Una denuncia sgangherata, illogica, che Renzi ha cavalcato nel senso del «dagli ai fannulloni» e la stessa Camusso ha definito giustamente «un errore». «A cinque mesi dal suo insediamento - questa la missiva scellerata - spiace rilevare che il direttore permane nella struttura fino a tarda ora senza che nessuno abbia comunicato e predisposto il servizio per tale permanenza. Tale comportamento mette a rischio l’intera struttura museale». I sindacati adesso spiegano che lo scopo era sollecitare una diversa organizzazione della sicurezza fuori dall’orario di lavoro per salvaguardare il museo. Ma non è questo che arriva ai cittadini. Nel 2016 le lettere non si scrivono così. La comunicazione non sarà tutto, ma è sempre più strategica nelle guerre, figuriamoci nelle vertenze.

Uno squassante autogol.
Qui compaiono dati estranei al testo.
(** X1. A row whose market id, product name, product source or unit is
    [None], the key being absent from the row or its cell holding [None],
    never reaches the fact table: [None] is bound as NULL, the lookup
    finds nothing before and after the INSERT, and [result[0]] ends the
    try block in a TypeError before the upsert; the row is counted under
    [errors], and the observations are as they were.  The statement is
    about [None] only: a NaN cell is a value of its own, which the lookup
    compares as the engine does. *)
Theorem row_without_dimension_key_is_an_error (r : row) (db : database) :
  get r "market_id" = PNone \/ get r "product" = PNone
  \/ get r "product_source" = PNone \/ get r "unit" = PNone ->
  exists db',
    sync_row r db = (db', Raise TypeError)
    /\ price_observations db' = price_observations db
    /\ forall stats, sync_step (db, stats) r = (db', incr "errors" stats).
Proof.
  intros Hk.
  assert (Hraise : exists db', sync_row r db = (db', Raise TypeError)).
  { unfold FEWSDatabase.sync_row, bind.
    destruct (get_or_create_market r db) as [db1 [m|x]] eqn:Em.
    - destruct (get_or_create_product r db1) as [db2 [p|x]] eqn:Ep.
      + destruct Hk as [Hk | [Hk | [Hk | Hk]]].
        * destruct (get_or_create_market_null r db Hk) as [d Hd].
          congruence.
        * destruct (get_or_create_product_null r db1 (or_introl Hk))
            as [d Hd]. congruence.
        * destruct (get_or_create_product_null r db1 (or_intror Hk))
            as [d Hd]. congruence.
        * destruct (get_or_create_unit_null r db2 Hk) as [d ->]. eauto.
      + apply get_or_create_product_raises in Ep as ->. eauto.
    - apply get_or_create_market_raises in Em as ->. eauto. }
  destruct Hraise as [db' Hrow]. exists db'.
  split; [exact Hrow|]. split.
  - by destruct (sync_row_raise_grows int_of_str pd_to_datetime
                   _ _ _ _ Hrow) as [Hpo _].
  - intros stats. unfold FEWSDatabase.sync_step. by rewrite Hrow.
Qed.

(** X2. Get-or-create is idempotent: when an operation on a dimension
    table has returned an id, the same call on the resulting database
    returns the same id and changes nothing. *)
Theorem get_or_create_twice (r : row) (db db' : database) :
  (forall m, get_or_create_market r db = (db', Ok m) ->
             get_or_create_market r db' = (db', Ok m))
  /\ (forall p, get_or_create_product r db = (db', Ok p) ->
                get_or_create_product r db' = (db', Ok p))
  /\ (forall u, get_or_create_unit r db = (db', Ok u) ->
                get_or_create_unit r db' = (db', Ok u))
  /\ (forall s, get_or_create_source r db = (db', Ok s) ->
                get_or_create_source r db' = (db', Ok s)).
Proof.
  split; [|split; [|split]].
  - intros m H. apply get_or_create_market_found in H.
    unfold get_or_create_market, bind, query. by rewrite H.
  - intros p H. apply get_or_create_product_found in H.
    unfold get_or_create_product, bind, query. by rewrite H.
  - intros u H. apply get_or_create_unit_found in H.
    unfold get_or_create_unit, bind, query. by rewrite H.
  - intros s H. apply get_or_create_source_found in H. revert H.
    unfold FEWSDatabase.get_or_create_source, lookup_source.
    destruct (pd_isna _); [by intros [= <-]|].
    destruct (py_int _ _) as [n|]; [|discriminate].
    unfold bind, query.
    destruct (select_source _ db'); [by intros [= <-]|discriminate].
Qed.

(** X3. An observation just upserted under a complete natural key is
    found again: a second upsert of a row with the same period date and
    price type, for the same market, product and unit, answers [False]
    and leaves the number of observations and their natural keys as the
    first one left them. *)
Theorem upsert_then_upsert_updates (r r' : row) (m p u : Z)
    (s s' : option Z) (db : database) :
  get r "period_date" <> PNone ->
  get_default r "price_type" (PStr "Retail") <> PNone ->
  get r' "period_date" = get r "period_date" ->
  get_default r' "price_type" (PStr "Retail")
  = get_default r "price_type" (PStr "Retail") ->
  let db1 := (upsert_price_observation r m p u s db).1 in
  let out := upsert_price_observation r' m p u s' db1 in
  out.2 = Ok false
  /\ map natural_key (price_observations out.1)
     = map natural_key (price_observations db1)
  /\ length (price_observations out.1) = length (price_observations db1).
Proof.
  intros Hd Ht Hd' Ht'. cbv zeta.
  pose proof (upsert_stores pd_to_datetime r m p u s db Hd Ht) as Hex.
  rewrite existsb_map in Hex.
  change (existsb (po_matches m p u (get r "period_date")
                     (get_default r "price_type" (PStr "Retail")))
            (price_observations (upsert_price_observation r m p u s db).1)
          = true) in Hex.
  rewrite (upsert_price_observation_eq pd_to_datetime r').
  rewrite Hd', Ht'. unfold select_price_observation.
  destruct (List.find _ _) as [o|] eqn:Hf.
  - cbn [fmap option_fmap option_map fst snd].
    split; [reflexivity|].
    assert (Hkeys := update_keeps_keys r' (parse_modified pd_to_datetime r')
                       (po_id o) (upsert_price_observation r m p u s db).1).
    split; [exact Hkeys|].
    by rewrite <- (length_map natural_key), Hkeys, length_map.
  - apply find_none_iff in Hf. congruence.
Qed.
(** C1. In both versions of the component, when no file is selected or
    the last validation is missing or not valid, [cargarArchivo] starts
    nothing (no timer, no socket, no request) and leaves [cargando],
    [progreso] and [resultado] as they were: the component with messages
    changes [mensajeAdvertencia] only, the one with alerts shows an
    alert and keeps its whole state.  Conversely every [cargarExcel]
    request that [cargarArchivo] causes, directly or through the timeout
    it starts, is for the file that was selected when it was called, and
    the validation held then has [valido = true] (the timeout is taken
    to fire before anything else happens); and whenever [ejecutarCarga]
    runs, it uploads nothing but the file selected at that moment. *)
Theorem cargarArchivo_guardado (confirmar : bool) :
  (forall (s : CargaExcel.State) (f : File),
      In f (CargaExcel.cargas (snd (CargaExcel.ejecutarCarga s))) ->
      CargaExcel.archivoSeleccionado s = Some f)
  /\
  (forall s : CargaExcel.State,
      (CargaExcel.archivoSeleccionado s = None
       \/ CargaExcel.validacion_valida s = false ->
       snd (CargaExcel.cargarArchivo confirmar s) = []
       /\ snd (CargaExcel.con_temporizadores
                 (CargaExcel.cargarArchivo confirmar) s) = []
       /\ (exists m, fst (CargaExcel.cargarArchivo confirmar s)
                     = CargaExcel.con_mensajeAdvertencia m s)
       /\ CargaExcel.cargando (fst (CargaExcel.cargarArchivo confirmar s))
          = CargaExcel.cargando s
       /\ CargaExcel.progreso (fst (CargaExcel.cargarArchivo confirmar s))
          = CargaExcel.progreso s
       /\ CargaExcel.resultado (fst (CargaExcel.cargarArchivo confirmar s))
          = CargaExcel.resultado s)
      /\ (forall f,
             In f (CargaExcel.cargas
                     (snd (CargaExcel.con_temporizadores
                             (CargaExcel.cargarArchivo confirmar) s))) ->
             CargaExcel.archivoSeleccionado s = Some f
             /\ exists v, CargaExcel.validacion s = Some v /\ valido v = true))
  /\ (forall s : CargaExcelAlertas.State,
         (CargaExcelAlertas.archivoSeleccionado s = None
          \/ CargaExcelAlertas.validacion_valida s = false ->
          exists m, CargaExcelAlertas.cargarArchivo confirmar s
                    = (s, [CargaExcelAlertas.Alert m]))
         /\ (forall f,
                In f (CargaExcelAlertas.cargas
                        (snd (CargaExcelAlertas.cargarArchivo confirmar s))) ->
                CargaExcelAlertas.archivoSeleccionado s = Some f
                /\ exists v, CargaExcelAlertas.validacion s = Some v
                             /\ valido v = true)).
Proof.
  split; [|split; intros s; split].
  - intros s f. unfold CargaExcel.ejecutarCarga.
    destruct (CargaExcel.archivoSeleccionado s) as [a|]; [|intros []].
    intros [<-|[]]. reflexivity.
  - intros G. destruct (guarda_falla confirmar s G) as [m H].
    split; [now rewrite H|].
    split; [apply con_temporizadores_nada; now rewrite H|].
    split; [exists m; now rewrite H|].
    rewrite H. now destruct s.
  - intros f Hf. destruct (cargas_de_cargarArchivo _ _ _ Hf) as [H1 H2].
    split; [exact H1 | now apply validacion_valida_true].
  - apply guarda_falla_alertas.
  - intros f Hf.
    destruct (cargas_de_cargarArchivo_alertas _ _ _ Hf) as [H1 H2].
    split; [exact H1 | now apply validacion_valida_alertas].
Qed.
(** ** [int(num_samples[c] * p)] in doubles *)

(** [int(n * p)] returns a non-negative integer, within the two roundings
    of the count and of the product of the floor of [n * p]. *)
Lemma end_idx_bound (sum : list float → float) (n : nat) (p : float) :
  share_ok p → (Z.of_nat n ≤ 2 ^ 32)%Z →
  ∃ k, @r_int _ (doubles sum) (@r_mul _ (doubles sum) (@r_of_count _ (doubles sum) n) p)
       = Ok (Z.of_nat k) ∧
       end_idx (H := doubles sum) n p = k ∧
       (Qn k <= (1 + u53) * ((1 + u53) * Qn n) * double_val p)%Q ∧
       ((1 - u53) * ((1 - u53) * Qn n) * double_val p - 1 <= Qn k)%Q.
Proof.
  intros (Hp & Hplo & Hphi) Hn. set (π := double_val p) in *.
  unfold end_idx, int_share. cbn [doubles r_int r_mul r_of_count].
  set (of_count := λ n : nat, of_uint63 (Uint63.of_Z (Z.of_nat n))).
  change (of_uint63 (Uint63.of_Z (Z.of_nat n))) with (of_count n).
  assert (0 < π)%Q as Hπ by by eapply normal_pos_pos.
  destruct n as [|n'].
  { exists 0. unfold float_int, of_count.
    rewrite (mul_zero_normal_pos _ _ _ count_zero Hp).
    split; [done|]. split; [done|]. change (Qn 0) with 0%Q.
    split; [ring_simplify; lra|]. ring_simplify. lra. }
  set (n := S n') in *.
  destruct (count_normal_pos n) as (ν & Hν & Hνlo & Hνhi); [lia | lia |].
  fold (of_count n) in Hν. fold (Qn n) in Hνlo, Hνhi.
  assert (1 <= Qn n ∧ Qn n <= 4294967296)%Q as [Hn1 Hn2].
  { split; [apply (Qn_le 1); lia|].
    unfold Qn. change 4294967296%Q with (inject_Z (2 ^ 32)). rewrite <- Zle_Qle. lia. }
  rewrite u53_eq in *.
  assert ((1 # 2) <= ν ∧ ν <= 8589934592)%Q as [Hν1 Hν2] by (split; lra).
  destruct (mul_normal_pos (of_count n) p ν π Hν Hp) as (ψ & Hψ & Hψlo & Hψhi).
  { apply Qle_trans with (pow2 (-151)); [by apply pow2_le|].
    change (pow2 (-151)) with ((1 # 2) * pow2 (-150))%Q.
    apply Qmult_le_compat_nonneg; split; try lra. apply Qlt_le_weak, pow2_pos. }
  { apply Qle_trans with (pow2 164); [|by apply pow2_le].
    change (pow2 164) with (pow2 33 * pow2 131)%Q.
    apply Qmult_le_compat_nonneg; split; try lra.
    change (pow2 33) with 8589934592%Q. done. }
  destruct (float_int_normal_pos _ _ Hψ) as (k & Hk & Hk0 & Hk1 & Hk2).
  exists (Z.to_nat k). rewrite Z2Nat.id by done. rewrite Hk.
  split; [done|]. split; [done|]. unfold Qn at 1 4. rewrite Z2Nat.id by done.
  rewrite u53_eq in *.
  assert (0 <= ((1 + (1 # 9007199254740992)) * Qn n - ν) * π)%Q as H1.
  { apply Qmult_le_0_compat; lra. }
  assert (0 <= (ν - (1 - (1 # 9007199254740992)) * Qn n) * π)%Q as H2.
  { apply Qmult_le_0_compat; lra. }
  split; lra.
Qed.
Lemma DecodeWvtt_container (decodeBox : Z -> Reader -> result (Box * Reader)) (n : nat)
    (hdr : boxHeader) (startPos : Z) (r r' : Reader) (b : Box) :
  DecodeWvtt decodeBox n hdr startPos r = Ok (b, r') -> leaf b = false.
Proof.
  unfold DecodeWvtt, ReadAll. intros H.
  destruct (fault r) as [[]|]; try discriminate H.
  all: inv_bind H; destruct a as [dri s]; inv_bind H; inv_bind H; injection H as <- _.
  all: exact (wvttLoop_container _ _ _ (WvttBox None None [] dri) _ _ _ eq_refl E1).
Qed.

Lemma fold_AddChild_container (l : list Box) (w : Box) :
  leaf w = false -> leaf (fold_left AddChild l w) = false.
Proof.
  revert w. induction l as [|c l IH]; intros w Hw; cbn [fold_left]; [exact Hw|].
  apply IH, AddChild_container, Hw.
Qed.

Lemma DecodeVttc_container (decodeBox : Z -> Reader -> result (Box * Reader)) (n : nat)
    (hdr : boxHeader) (startPos : Z) (r r' : Reader) (b : Box) :
  DecodeVttc decodeBox n hdr startPos r = Ok (b, r') -> leaf b = false.
Proof.
  unfold DecodeVttc. intros H. inv_bind H. destruct a as [l r1].
  injection H as <- _. apply fold_AddChild_container. reflexivity.
Qed.

(** What a leaf decoder made of a payload, when the header and the payload
    together are as long as the box says it is. *)
Lemma leaf_decoded (decodeBox : Z -> Reader -> result (Box * Reader)) (n : nat)
    (hdr : boxHeader) (startPos : Z) (payload : list byte) (b : Box) (limited : Reader)
    (hl : Z) :
  decoders decodeBox n (name hdr) hdr startPos (MkReader payload None) = Ok (b, limited) ->
  leaf b = true ->
  avail limited = [] ->
  length (name hdr) = 4%nat ->
  hl = 8 \/ 16 <= hl ->
  hl + len payload = Size b ->
  hl = 8 /\ body b = payload /\ fourcc (Type_ b) = name hdr /\ Size b = 8 + len payload.
Proof.
  intros H Hleaf Hdrained Hname Hhl Hsize.
  pose proof (len_nonneg payload) as Hp.
  assert (Htext : forall mk : list byte -> Box,
            Size (mk payload) = uint64 (boxHeaderSize + len payload) ->
            hl + len payload = Size (mk payload) ->
            hl = 8 /\ Size (mk payload) = 8 + len payload).
  { intros mk HS Heq. rewrite HS in *. unfold boxHeaderSize in *.
    pose proof (uint64_le (8 + len payload)). lia. }
  unfold decoders in H.
  repeat match type of H with
         | (if decide (?x = ?y) then _ else _) _ _ _ = _ =>
             destruct (decide (x = y)) as [Hty|_]
         end;
    unfold DecodeVttC, DecodeVlab, DecodeCtim, DecodeIden, DecodeSttg, DecodePayl,
      DecodeVtta in H;
    try rewrite decodeText_ok in H; try rewrite DecodeUnknown_ok in H;
    try (injection H as <- <-;
         match goal with
         | |- _ /\ body (?mk payload) = _ /\ _ =>
             destruct (Htext mk eq_refl Hsize) as [-> HS]
         | |- _ /\ body (UnknownBox ?t payload) = _ /\ _ =>
             destruct (Htext (UnknownBox t) eq_refl Hsize) as [-> HS]
         end;
         repeat split; try exact HS; try (rewrite Hty; reflexivity);
         apply fourcc_id, Hname).
  - (* nmhd *)
    destruct (DecodeNmhd_shape _ _ _ _ _ H) as (v & f & ->).
    change (Size (NmhdBox v f)) with 12 in Hsize.
    assert (hl = 8 /\ length payload = 4%nat) as [-> Hlen] by (unfold len in *; lia).
    destruct payload as [|a [|b [|c [|d [|? ?]]]]]; try discriminate Hlen.
    rewrite DecodeNmhd_4 in H. injection H as <- <- _.
    split; [reflexivity|]. split; [|split; [rewrite Hty; reflexivity | reflexivity]].
    cbn [body]. rewrite nmhd_word by apply be_value_4_range.
    apply PutUint32_be_value.
  - (* wvtt *)
    apply DecodeWvtt_container in H. congruence.
  - (* vtte *)
    unfold DecodeVtte in H. injection H as <- <-. cbn [avail] in Hdrained. try subst payload.
    change (Size VtteBox) with 8 in Hsize. change (len []) with 0 in *.
    assert (hl = 8) as -> by lia.
    repeat split. rewrite Hty. reflexivity.
  - (* vttc *)
    apply DecodeVttc_container in H. congruence.
  - (* vsid *)
    destruct (DecodeVsid_shape _ _ _ _ _ H) as (v & ->).
    change (Size (VsidBox v)) with 12 in Hsize.
    assert (hl = 8 /\ length payload = 4%nat) as [-> Hlen] by (unfold len in *; lia).
    destruct payload as [|a [|b [|c [|d [|? ?]]]]]; try discriminate Hlen.
    rewrite DecodeVsid_4 in H. injection H as <- _.
    split; [reflexivity|]. split; [|split; [rewrite Hty; reflexivity | reflexivity]].
    cbn [body]. apply PutUint32_be_value.
Qed.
L’opinione pubblica è schierata con il nuovo direttore, Mauro Felicori da Bologna, che si ferma in ufficio fino alle nove di sera, fa arrivare la moglie per sbrigare qualche pratica anche nel weekend, impone ai 150 custodi di lavorare con la divisa e il cartellino di riconoscimento (clamoroso upgrade rispetto a canottiera e ciabatte), ha cacciato i venditori ambulanti dalle sale. E soprattutto ha abolito il martedì di riposo, tenendo la Reggia aperta 7 giorni su 7 con un incremento di visitatori del 70% e di introiti del 105%. «Spiace rilevare» che cosa?